▶

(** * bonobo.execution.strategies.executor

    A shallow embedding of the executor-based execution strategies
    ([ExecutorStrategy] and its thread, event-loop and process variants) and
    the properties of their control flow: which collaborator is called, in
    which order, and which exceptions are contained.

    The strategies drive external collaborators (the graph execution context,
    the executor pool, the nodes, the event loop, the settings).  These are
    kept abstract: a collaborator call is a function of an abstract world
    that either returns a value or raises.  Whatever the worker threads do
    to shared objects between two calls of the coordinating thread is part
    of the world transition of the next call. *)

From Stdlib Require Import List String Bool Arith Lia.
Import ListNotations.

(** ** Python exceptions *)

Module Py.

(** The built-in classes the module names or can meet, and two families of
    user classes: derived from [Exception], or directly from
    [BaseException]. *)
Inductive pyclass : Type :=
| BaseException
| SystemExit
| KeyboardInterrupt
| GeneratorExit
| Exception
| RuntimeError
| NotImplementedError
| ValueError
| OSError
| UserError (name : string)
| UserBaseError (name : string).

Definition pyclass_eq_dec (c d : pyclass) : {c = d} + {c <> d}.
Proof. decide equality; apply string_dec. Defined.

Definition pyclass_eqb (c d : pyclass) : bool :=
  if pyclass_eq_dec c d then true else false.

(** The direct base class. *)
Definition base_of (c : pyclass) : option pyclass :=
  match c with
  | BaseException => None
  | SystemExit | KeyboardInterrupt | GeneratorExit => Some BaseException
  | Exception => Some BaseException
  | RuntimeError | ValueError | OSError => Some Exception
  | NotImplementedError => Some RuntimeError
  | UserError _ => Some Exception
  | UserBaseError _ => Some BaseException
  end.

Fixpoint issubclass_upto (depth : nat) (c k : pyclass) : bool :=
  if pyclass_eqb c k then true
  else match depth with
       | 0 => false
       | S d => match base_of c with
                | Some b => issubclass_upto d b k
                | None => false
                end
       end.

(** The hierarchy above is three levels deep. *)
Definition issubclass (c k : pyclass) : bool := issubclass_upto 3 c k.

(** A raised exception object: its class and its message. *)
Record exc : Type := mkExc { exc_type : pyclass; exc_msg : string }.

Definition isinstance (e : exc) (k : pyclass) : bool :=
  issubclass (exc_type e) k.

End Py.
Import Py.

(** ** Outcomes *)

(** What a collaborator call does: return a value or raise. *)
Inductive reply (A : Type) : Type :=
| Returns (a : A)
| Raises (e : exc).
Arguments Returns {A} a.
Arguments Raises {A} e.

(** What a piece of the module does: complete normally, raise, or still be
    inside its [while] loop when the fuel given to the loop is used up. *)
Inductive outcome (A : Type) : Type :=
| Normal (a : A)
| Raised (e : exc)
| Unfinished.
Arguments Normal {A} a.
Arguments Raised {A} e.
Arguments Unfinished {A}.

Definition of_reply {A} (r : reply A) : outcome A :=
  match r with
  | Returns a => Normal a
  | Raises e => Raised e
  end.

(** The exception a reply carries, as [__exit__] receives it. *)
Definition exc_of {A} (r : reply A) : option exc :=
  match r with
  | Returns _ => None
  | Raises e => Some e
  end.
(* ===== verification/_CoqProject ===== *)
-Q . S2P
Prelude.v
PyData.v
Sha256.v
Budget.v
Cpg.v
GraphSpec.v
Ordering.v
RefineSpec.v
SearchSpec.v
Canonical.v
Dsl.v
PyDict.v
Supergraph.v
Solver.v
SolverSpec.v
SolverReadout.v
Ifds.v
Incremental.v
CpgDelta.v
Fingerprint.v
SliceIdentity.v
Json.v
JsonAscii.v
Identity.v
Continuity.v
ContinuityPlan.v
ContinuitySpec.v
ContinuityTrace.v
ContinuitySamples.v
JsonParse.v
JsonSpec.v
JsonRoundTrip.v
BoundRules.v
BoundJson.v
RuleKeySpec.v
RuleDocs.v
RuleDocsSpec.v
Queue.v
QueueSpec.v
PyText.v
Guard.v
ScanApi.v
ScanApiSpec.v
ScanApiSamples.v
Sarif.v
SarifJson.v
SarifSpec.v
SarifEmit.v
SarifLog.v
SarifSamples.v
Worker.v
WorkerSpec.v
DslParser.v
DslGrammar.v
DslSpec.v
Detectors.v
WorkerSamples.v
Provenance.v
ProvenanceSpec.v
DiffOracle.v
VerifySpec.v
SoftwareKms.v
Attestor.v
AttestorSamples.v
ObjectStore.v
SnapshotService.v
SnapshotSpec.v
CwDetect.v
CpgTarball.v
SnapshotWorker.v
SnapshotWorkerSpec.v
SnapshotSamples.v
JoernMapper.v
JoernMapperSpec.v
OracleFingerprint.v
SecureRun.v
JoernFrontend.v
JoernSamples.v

◀

■ To do ■
Could you copy every line in the records that holds "GeneratorExit"?

■ Result ■
| GeneratorExit
  | SystemExit | KeyboardInterrupt | GeneratorExit => Some BaseException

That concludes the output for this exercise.